WORK INSTRUCTION
Only the lines from the top of the data through the one with "Definition extended (w" are to be written out, each exactly as it stands.

===== GIVEN DATA =====

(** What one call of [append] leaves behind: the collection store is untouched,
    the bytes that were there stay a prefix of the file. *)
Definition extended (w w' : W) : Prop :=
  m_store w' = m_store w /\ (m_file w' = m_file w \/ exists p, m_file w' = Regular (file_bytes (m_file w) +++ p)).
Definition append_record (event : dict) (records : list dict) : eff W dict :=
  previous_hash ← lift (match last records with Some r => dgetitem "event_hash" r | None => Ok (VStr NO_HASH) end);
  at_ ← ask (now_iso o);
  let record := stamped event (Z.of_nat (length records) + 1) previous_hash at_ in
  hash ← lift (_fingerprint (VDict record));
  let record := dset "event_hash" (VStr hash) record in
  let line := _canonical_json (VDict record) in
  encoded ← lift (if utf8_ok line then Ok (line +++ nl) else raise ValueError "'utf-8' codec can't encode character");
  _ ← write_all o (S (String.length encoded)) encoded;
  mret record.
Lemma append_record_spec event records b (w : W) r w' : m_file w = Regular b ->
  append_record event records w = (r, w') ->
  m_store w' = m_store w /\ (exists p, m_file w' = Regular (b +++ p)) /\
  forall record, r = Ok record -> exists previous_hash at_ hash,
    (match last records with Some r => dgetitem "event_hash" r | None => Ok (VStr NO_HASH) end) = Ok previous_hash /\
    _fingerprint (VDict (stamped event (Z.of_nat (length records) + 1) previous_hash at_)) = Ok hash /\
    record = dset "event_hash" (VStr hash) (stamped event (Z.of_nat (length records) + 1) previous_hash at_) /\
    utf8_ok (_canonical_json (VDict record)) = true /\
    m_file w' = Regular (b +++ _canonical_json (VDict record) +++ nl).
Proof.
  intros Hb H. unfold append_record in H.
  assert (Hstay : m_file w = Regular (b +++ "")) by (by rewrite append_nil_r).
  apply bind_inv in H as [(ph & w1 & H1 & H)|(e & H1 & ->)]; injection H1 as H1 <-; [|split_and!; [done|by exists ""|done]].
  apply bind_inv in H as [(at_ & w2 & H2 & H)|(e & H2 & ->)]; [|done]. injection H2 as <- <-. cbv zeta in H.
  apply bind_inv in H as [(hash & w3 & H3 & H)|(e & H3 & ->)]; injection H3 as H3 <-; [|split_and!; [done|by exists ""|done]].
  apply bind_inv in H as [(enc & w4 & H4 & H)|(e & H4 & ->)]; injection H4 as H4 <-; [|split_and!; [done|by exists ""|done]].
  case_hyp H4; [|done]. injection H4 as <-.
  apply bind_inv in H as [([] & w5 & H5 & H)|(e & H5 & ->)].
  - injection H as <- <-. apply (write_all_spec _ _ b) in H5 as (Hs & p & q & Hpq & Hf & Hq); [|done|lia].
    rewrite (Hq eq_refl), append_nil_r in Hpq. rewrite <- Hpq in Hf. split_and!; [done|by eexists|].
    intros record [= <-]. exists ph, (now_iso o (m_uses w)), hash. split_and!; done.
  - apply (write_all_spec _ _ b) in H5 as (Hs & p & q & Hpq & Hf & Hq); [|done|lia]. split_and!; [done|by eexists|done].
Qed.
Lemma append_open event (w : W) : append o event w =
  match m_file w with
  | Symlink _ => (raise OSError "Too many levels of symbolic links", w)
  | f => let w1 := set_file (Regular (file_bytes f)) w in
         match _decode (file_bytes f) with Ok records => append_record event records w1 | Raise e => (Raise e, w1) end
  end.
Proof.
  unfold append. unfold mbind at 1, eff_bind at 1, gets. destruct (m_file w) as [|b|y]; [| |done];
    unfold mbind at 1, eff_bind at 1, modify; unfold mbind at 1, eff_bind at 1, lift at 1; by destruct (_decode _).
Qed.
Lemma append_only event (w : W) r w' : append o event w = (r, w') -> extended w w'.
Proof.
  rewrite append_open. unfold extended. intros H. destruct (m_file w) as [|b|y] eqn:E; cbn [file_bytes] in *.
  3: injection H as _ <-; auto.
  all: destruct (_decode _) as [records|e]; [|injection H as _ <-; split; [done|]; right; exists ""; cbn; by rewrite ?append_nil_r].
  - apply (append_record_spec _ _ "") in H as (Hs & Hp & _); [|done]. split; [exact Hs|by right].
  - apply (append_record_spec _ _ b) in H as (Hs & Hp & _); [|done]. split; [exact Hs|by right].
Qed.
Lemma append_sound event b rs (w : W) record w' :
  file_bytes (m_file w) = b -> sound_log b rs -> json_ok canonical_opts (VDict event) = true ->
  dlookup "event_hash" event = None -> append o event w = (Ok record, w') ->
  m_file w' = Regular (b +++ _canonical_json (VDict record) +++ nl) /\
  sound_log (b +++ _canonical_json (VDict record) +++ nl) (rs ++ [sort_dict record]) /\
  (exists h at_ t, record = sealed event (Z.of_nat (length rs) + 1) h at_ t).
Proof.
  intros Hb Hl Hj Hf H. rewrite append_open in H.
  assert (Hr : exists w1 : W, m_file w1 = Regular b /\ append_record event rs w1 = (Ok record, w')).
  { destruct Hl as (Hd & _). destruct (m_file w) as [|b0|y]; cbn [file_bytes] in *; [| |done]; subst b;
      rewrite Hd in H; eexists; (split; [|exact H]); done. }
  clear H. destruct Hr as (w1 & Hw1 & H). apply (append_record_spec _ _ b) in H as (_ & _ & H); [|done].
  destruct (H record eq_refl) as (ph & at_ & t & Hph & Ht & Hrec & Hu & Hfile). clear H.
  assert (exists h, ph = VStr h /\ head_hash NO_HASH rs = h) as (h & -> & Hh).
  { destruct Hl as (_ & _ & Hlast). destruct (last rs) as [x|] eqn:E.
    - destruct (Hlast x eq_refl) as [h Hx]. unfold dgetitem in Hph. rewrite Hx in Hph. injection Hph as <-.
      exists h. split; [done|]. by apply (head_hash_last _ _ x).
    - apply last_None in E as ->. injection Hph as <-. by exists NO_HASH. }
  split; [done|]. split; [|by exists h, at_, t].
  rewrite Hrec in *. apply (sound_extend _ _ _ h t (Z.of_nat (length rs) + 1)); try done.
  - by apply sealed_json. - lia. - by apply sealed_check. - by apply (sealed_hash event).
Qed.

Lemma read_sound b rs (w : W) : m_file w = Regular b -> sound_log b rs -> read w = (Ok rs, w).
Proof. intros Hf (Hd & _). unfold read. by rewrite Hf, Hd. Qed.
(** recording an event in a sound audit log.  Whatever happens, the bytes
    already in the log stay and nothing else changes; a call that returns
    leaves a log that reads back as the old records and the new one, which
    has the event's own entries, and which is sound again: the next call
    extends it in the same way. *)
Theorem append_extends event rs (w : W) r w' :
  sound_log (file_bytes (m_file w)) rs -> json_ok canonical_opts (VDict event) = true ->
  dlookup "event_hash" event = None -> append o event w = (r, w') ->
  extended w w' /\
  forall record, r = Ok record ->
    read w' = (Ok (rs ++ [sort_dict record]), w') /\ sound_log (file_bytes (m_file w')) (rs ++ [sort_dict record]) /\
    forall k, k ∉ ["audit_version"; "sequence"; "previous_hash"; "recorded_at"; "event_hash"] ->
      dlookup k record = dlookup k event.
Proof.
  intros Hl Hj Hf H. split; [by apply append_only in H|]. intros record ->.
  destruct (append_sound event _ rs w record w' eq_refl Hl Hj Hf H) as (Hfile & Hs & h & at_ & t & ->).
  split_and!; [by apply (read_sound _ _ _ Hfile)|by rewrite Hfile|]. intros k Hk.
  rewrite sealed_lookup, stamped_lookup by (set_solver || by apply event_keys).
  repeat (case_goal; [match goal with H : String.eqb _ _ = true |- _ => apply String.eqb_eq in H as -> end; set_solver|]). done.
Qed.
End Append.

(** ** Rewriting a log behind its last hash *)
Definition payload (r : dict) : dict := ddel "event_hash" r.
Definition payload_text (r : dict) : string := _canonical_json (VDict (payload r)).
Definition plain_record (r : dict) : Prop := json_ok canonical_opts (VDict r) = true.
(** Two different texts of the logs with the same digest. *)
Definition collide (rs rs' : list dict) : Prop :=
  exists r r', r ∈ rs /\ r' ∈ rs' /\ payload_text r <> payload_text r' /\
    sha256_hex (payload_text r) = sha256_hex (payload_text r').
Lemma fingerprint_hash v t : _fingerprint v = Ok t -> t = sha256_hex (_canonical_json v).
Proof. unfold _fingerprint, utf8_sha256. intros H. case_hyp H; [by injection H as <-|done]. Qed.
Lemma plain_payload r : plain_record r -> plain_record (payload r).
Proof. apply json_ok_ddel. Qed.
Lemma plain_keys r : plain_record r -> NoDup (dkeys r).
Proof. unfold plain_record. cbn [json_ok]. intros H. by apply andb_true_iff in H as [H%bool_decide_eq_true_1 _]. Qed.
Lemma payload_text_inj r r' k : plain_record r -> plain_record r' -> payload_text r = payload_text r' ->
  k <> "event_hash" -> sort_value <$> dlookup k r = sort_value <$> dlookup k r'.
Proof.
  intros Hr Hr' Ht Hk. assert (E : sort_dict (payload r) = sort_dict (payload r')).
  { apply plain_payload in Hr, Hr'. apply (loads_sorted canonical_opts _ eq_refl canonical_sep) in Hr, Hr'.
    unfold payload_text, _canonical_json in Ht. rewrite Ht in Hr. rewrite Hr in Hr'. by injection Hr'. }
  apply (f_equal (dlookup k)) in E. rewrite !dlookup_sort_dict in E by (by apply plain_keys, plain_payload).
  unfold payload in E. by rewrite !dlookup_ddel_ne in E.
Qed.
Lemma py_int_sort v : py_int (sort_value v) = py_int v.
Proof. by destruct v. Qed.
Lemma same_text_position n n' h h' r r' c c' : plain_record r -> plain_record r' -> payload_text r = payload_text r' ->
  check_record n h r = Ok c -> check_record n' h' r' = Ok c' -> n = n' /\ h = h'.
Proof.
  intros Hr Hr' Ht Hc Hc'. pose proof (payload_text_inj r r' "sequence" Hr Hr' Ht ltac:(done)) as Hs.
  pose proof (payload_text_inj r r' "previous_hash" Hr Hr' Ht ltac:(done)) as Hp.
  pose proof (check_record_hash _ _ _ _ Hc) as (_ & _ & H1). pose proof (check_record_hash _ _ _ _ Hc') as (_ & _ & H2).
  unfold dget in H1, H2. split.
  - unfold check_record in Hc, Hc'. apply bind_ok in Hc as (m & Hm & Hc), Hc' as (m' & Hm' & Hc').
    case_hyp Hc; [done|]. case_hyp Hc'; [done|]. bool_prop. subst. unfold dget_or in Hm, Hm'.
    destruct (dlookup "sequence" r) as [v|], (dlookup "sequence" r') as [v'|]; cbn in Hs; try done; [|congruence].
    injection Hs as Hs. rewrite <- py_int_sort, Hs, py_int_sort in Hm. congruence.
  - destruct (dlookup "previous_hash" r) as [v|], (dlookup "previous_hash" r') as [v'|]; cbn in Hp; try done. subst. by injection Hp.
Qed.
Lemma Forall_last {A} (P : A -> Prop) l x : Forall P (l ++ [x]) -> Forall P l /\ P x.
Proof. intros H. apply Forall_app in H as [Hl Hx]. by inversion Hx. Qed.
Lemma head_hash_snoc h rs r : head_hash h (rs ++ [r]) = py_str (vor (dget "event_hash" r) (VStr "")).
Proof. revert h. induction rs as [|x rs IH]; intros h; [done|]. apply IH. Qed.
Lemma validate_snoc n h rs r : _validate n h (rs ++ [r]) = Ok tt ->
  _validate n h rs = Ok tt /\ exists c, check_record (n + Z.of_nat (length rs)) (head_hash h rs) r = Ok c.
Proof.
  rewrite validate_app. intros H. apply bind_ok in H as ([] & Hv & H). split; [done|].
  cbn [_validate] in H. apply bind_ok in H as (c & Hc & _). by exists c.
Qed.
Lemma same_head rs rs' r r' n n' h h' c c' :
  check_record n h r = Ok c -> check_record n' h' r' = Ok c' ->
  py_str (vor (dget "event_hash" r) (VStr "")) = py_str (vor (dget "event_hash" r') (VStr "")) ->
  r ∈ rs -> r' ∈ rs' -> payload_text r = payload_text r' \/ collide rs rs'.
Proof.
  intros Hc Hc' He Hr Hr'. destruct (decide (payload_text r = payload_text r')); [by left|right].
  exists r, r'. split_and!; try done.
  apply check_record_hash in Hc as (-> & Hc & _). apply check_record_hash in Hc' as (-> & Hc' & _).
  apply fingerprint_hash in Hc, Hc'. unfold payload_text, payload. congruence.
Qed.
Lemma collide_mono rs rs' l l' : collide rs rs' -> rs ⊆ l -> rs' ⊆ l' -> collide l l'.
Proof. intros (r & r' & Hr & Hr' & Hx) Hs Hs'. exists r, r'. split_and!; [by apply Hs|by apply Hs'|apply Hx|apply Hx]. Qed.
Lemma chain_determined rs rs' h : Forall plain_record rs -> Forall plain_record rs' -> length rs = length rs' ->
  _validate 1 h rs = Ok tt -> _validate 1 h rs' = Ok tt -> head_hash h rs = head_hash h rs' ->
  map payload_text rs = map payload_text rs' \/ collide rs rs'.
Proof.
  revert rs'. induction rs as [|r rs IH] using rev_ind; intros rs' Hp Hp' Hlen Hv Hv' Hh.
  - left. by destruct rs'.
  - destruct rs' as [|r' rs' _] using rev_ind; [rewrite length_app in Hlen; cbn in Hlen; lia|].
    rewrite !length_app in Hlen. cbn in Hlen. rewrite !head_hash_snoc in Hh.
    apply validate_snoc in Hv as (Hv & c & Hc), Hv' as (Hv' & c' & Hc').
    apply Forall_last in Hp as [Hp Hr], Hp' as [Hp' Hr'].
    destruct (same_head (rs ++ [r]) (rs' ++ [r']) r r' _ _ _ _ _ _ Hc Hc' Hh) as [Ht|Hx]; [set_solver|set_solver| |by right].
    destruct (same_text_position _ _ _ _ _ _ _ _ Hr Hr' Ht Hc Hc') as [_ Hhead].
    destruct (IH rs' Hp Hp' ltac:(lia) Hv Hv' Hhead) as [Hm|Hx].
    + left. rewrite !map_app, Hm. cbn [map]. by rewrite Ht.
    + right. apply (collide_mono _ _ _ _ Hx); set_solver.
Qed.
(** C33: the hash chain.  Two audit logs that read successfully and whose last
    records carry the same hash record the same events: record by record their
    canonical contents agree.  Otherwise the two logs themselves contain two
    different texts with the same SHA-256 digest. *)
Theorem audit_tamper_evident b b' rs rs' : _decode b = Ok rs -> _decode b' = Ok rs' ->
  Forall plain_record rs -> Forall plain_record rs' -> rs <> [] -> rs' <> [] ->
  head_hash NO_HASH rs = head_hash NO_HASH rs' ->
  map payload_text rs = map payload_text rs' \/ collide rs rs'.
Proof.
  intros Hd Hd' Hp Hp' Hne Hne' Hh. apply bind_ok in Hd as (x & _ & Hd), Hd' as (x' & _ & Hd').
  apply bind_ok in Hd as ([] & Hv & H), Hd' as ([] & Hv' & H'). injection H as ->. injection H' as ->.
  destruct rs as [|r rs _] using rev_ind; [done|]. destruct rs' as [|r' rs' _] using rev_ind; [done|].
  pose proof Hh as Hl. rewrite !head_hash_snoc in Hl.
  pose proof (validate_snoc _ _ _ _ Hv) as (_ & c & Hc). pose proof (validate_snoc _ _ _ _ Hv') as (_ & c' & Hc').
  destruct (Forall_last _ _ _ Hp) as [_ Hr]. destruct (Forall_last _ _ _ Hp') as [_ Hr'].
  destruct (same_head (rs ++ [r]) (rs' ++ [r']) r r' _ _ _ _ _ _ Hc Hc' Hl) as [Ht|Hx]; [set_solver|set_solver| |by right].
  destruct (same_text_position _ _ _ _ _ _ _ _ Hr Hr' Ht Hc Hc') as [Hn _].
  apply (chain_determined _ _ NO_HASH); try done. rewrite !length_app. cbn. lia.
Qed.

=====

OUTPUT FOR THIS EXERCISE
(** What one call of [append] leaves behind: the collection store is untouched,
    the bytes that were there stay a prefix of the file. *)
Definition extended (w w' : W) : Prop :=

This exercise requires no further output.